* **TASK DETAILS**: What is needed is an exact copy of every record.

* **MATERIAL SUPPLIED**:
Lemma stitch_chunk a reach c :
  (a < reach <= length src)%nat -> (c.1 <= reach /\ c.1 + c.2 <= length src)%nat ->
  Z.of_nat (length src) <= i64_max ->
  stitch_piece {| sc_out := span a reach; sc_written_to := Some (Z.of_nat reach) |} (slice_piece c) =
  {| sc_out := span a (reach `max` (c.1 + c.2)); sc_written_to := Some (Z.of_nat (reach `max` (c.1 + c.2))) |}.
Proof.
  intros Ha [Hc1 Hc2] Hsrc. unfold stitch_piece, slice_piece.
  cbn [sc_written_to sc_out pc_char_start pc_text]. rewrite length_span by done.
  set (e := (c.1 + c.2)%nat) in *. assert (Z.of_nat (length src) <= i64_max) as Hs by done. unfold i64_max in Hs.
  rewrite !i64_wrap_id by (unfold is_i64, i64_min, i64_max; lia). cbn [default from_option id].
  assert (bool_decide (span a reach = []) = false) as Hne.
  { apply bool_decide_eq_false_2. intros E. apply (f_equal length) in E. rewrite length_span in E by lia.
    cbn in E. lia. }
  rewrite Hne. cbn [orb].
  destruct (Z.ltb_spec (Z.of_nat c.1) (Z.of_nat reach)) as [Hlt|Hge]; (f_equal; [|f_equal; lia]).
  - rewrite <- Nat2Z.inj_sub, <- Nat2Z.inj_min, skip_span by lia.
    destruct (Nat.le_gt_cases e reach) as [He|He].
    + replace (span (c.1 + (reach - c.1) `min` (e - c.1)) e) with ([] : rstring).
      * rewrite bool_decide_eq_true_2 by done. f_equal. lia.
      * unfold span. by replace (e - (c.1 + (reach - c.1) `min` (e - c.1)))%nat with 0%nat by lia.
    + replace (c.1 + (reach - c.1) `min` (e - c.1))%nat with reach by lia.
      rewrite bool_decide_eq_false_2; [rewrite span_app by lia; f_equal; lia|].
      intros E. apply (f_equal length) in E. rewrite length_span in E by lia. cbn in E. lia.
  - assert (c.1 = reach) as -> by lia. rewrite Z.eqb_refl. clear Hne. case_bool_decide as E.
    + assert (e - reach = 0)%nat by (rewrite <- (length_span reach e) by lia; by rewrite E). f_equal. lia.
    + rewrite span_app by lia. f_equal. lia.
Qed.

Lemma stitch_chained a reach cs :
  (a < reach <= length src)%nat -> chained reach cs -> Z.of_nat (length src) <= i64_max ->
  foldl stitch_piece {| sc_out := span a reach; sc_written_to := Some (Z.of_nat reach) |} (map slice_piece cs) =
  {| sc_out := span a (reach_all reach cs); sc_written_to := Some (Z.of_nat (reach_all reach cs)) |} /\
  (reach <= reach_all reach cs <= length src)%nat.
Proof.
  intros Ha Hc Hsrc. revert reach Ha Hc. induction cs as [|c cs IH]; intros reach Ha Hc; [split; [done|cbn; lia]|].
  destruct Hc as [Hc Hcs]. cbn [map foldl]. rewrite stitch_chunk by done.
  destruct (IH (reach `max` (c.1 + c.2))%nat) as [E Hr]; [lia|done|]. rewrite E. split; [done|].
  change (reach_all reach (c :: cs)) with (reach_all (reach `max` (c.1 + c.2)) cs). lia.
Qed.
End stitch_spec.

(** Stitching overlapping chunks gives the source back character for
    character: when the chunks are slices of one text, the first one is not empty and
    each starts no later than the earlier ones reach, the stitched window
    is the text from where the first begins to where they end,
    whatever they overlap. *)
Lemma stitch_whole (src : rstring) (c : nat * nat) (cs : list (nat * nat)) :
  Z.of_nat (length src) <= i64_max -> (0 < c.2)%nat -> (c.1 + c.2 <= length src)%nat ->
  chained src (c.1 + c.2) cs ->
  stitch (map (slice_piece src) (c :: cs)) = Some (span src c.1 (reach_all (c.1 + c.2) cs)).
Proof.
  intros Hsrc Hn Hc Hcs. unfold stitch. cbn [map foldl].
  assert (span src c.1 (c.1 + c.2) <> []) as Hne.
  { intros E. apply (f_equal length) in E. rewrite length_span in E by lia. cbn in E. lia. }
  assert (stitch_piece {| sc_out := []; sc_written_to := None |} (slice_piece src c) =
    {| sc_out := span src c.1 (c.1 + c.2); sc_written_to := Some (Z.of_nat (c.1 + c.2)) |}) as ->.
  { unfold stitch_piece, slice_piece. cbn [sc_written_to sc_out pc_char_start pc_text default from_option id].
    rewrite length_span by lia. rewrite (bool_decide_eq_false_2 (_ = [])) by done.
    rewrite bool_decide_eq_true_2 by done. cbn [orb app]. unfold i64_max in Hsrc.
    rewrite i64_wrap_id by (unfold is_i64, i64_min, i64_max; lia). unfold i64_min. f_equal. f_equal. lia. }
  destruct (stitch_chained src c.1 (c.1 + c.2) cs) as [-> Hr]; [lia|done|done|]. cbn [sc_out].
  rewrite bool_decide_eq_false_2; [done|].
  intros E. apply (f_equal length) in E. rewrite length_span in E by lia. cbn in E. lia.
Qed.

Example stitch_ex :
  stitch (map (slice_piece (lit "The quick brown fox")) [(0, 9); (4, 11); (10, 9)]%nat) =
    Some (lit "The quick brown fox").
Proof. vm_compute. reflexivity. Qed.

* **ANSWER AREA**:
Lemma stitch_chunk a reach c :
  (a < reach <= length src)%nat -> (c.1 <= reach /\ c.1 + c.2 <= length src)%nat ->
  Z.of_nat (length src) <= i64_max ->
  stitch_piece {| sc_out := span a reach; sc_written_to := Some (Z.of_nat reach) |} (slice_piece c) =
  {| sc_out := span a (reach `max` (c.1 + c.2)); sc_written_to := Some (Z.of_nat (reach `max` (c.1 + c.2))) |}.
Proof.
  intros Ha [Hc1 Hc2] Hsrc. unfold stitch_piece, slice_piece.
  cbn [sc_written_to sc_out pc_char_start pc_text]. rewrite length_span by done.
  set (e := (c.1 + c.2)%nat) in *. assert (Z.of_nat (length src) <= i64_max) as Hs by done. unfold i64_max in Hs.
  rewrite !i64_wrap_id by (unfold is_i64, i64_min, i64_max; lia). cbn [default from_option id].
  assert (bool_decide (span a reach = []) = false) as Hne.
  { apply bool_decide_eq_false_2. intros E. apply (f_equal length) in E. rewrite length_span in E by lia.
    cbn in E. lia. }
  rewrite Hne. cbn [orb].
  destruct (Z.ltb_spec (Z.of_nat c.1) (Z.of_nat reach)) as [Hlt|Hge]; (f_equal; [|f_equal; lia]).
  - rewrite <- Nat2Z.inj_sub, <- Nat2Z.inj_min, skip_span by lia.
    destruct (Nat.le_gt_cases e reach) as [He|He].
    + replace (span (c.1 + (reach - c.1) `min` (e - c.1)) e) with ([] : rstring).
      * rewrite bool_decide_eq_true_2 by done. f_equal. lia.
      * unfold span. by replace (e - (c.1 + (reach - c.1) `min` (e - c.1)))%nat with 0%nat by lia.
    + replace (c.1 + (reach - c.1) `min` (e - c.1))%nat with reach by lia.
      rewrite bool_decide_eq_false_2; [rewrite span_app by lia; f_equal; lia|].
      intros E. apply (f_equal length) in E. rewrite length_span in E by lia. cbn in E. lia.
  - assert (c.1 = reach) as -> by lia. rewrite Z.eqb_refl. clear Hne. case_bool_decide as E.
    + assert (e - reach = 0)%nat by (rewrite <- (length_span reach e) by lia; by rewrite E). f_equal. lia.
    + rewrite span_app by lia. f_equal. lia.
Qed.

Lemma stitch_chained a reach cs :
  (a < reach <= length src)%nat -> chained reach cs -> Z.of_nat (length src) <= i64_max ->
  foldl stitch_piece {| sc_out := span a reach; sc_written_to := Some (Z.of_nat reach) |} (map slice_piece cs) =
  {| sc_out := span a (reach_all reach cs); sc_written_to := Some (Z.of_nat (reach_all reach cs)) |} /\
  (reach <= reach_all reach cs <= length src)%nat.
Proof.
  intros Ha Hc Hsrc. revert reach Ha Hc. induction cs as [|c cs IH]; intros reach Ha Hc; [split; [done|cbn; lia]|].
  destruct Hc as [Hc Hcs]. cbn [map foldl]. rewrite stitch_chunk by done.
  destruct (IH (reach `max` (c.1 + c.2))%nat) as [E Hr]; [lia|done|]. rewrite E. split; [done|].
  change (reach_all reach (c :: cs)) with (reach_all (reach `max` (c.1 + c.2)) cs). lia.
Qed.
End stitch_spec.

(** Stitching overlapping chunks gives the source back character for
    character: when the chunks are slices of one text, the first one is not empty and
    each starts no later than the earlier ones reach, the stitched window
    is the text from where the first begins to where they end,
    whatever they overlap. *)
Lemma stitch_whole (src : rstring) (c : nat * nat) (cs : list (nat * nat)) :
  Z.of_nat (length src) <= i64_max -> (0 < c.2)%nat -> (c.1 + c.2 <= length src)%nat ->
  chained src (c.1 + c.2) cs ->
  stitch (map (slice_piece src) (c :: cs)) = Some (span src c.1 (reach_all (c.1 + c.2) cs)).
Proof.
  intros Hsrc Hn Hc Hcs. unfold stitch. cbn [map foldl].
  assert (span src c.1 (c.1 + c.2) <> []) as Hne.
  { intros E. apply (f_equal length) in E. rewrite length_span in E by lia. cbn in E. lia. }
  assert (stitch_piece {| sc_out := []; sc_written_to := None |} (slice_piece src c) =
    {| sc_out := span src c.1 (c.1 + c.2); sc_written_to := Some (Z.of_nat (c.1 + c.2)) |}) as ->.
  { unfold stitch_piece, slice_piece. cbn [sc_written_to sc_out pc_char_start pc_text default from_option id].
    rewrite length_span by lia. rewrite (bool_decide_eq_false_2 (_ = [])) by done.
    rewrite bool_decide_eq_true_2 by done. cbn [orb app]. unfold i64_max in Hsrc.
    rewrite i64_wrap_id by (unfold is_i64, i64_min, i64_max; lia). unfold i64_min. f_equal. f_equal. lia. }
  destruct (stitch_chained src c.1 (c.1 + c.2) cs) as [-> Hr]; [lia|done|done|]. cbn [sc_out].
  rewrite bool_decide_eq_false_2; [done|].
  intros E. apply (f_equal length) in E. rewrite length_span in E by lia. cbn in E. lia.
Qed.

Example stitch_ex :
  stitch (map (slice_piece (lit "The quick brown fox")) [(0, 9); (4, 11); (10, 9)]%nat) =
    Some (lit "The quick brown fox").
Proof. vm_compute. reflexivity. Qed.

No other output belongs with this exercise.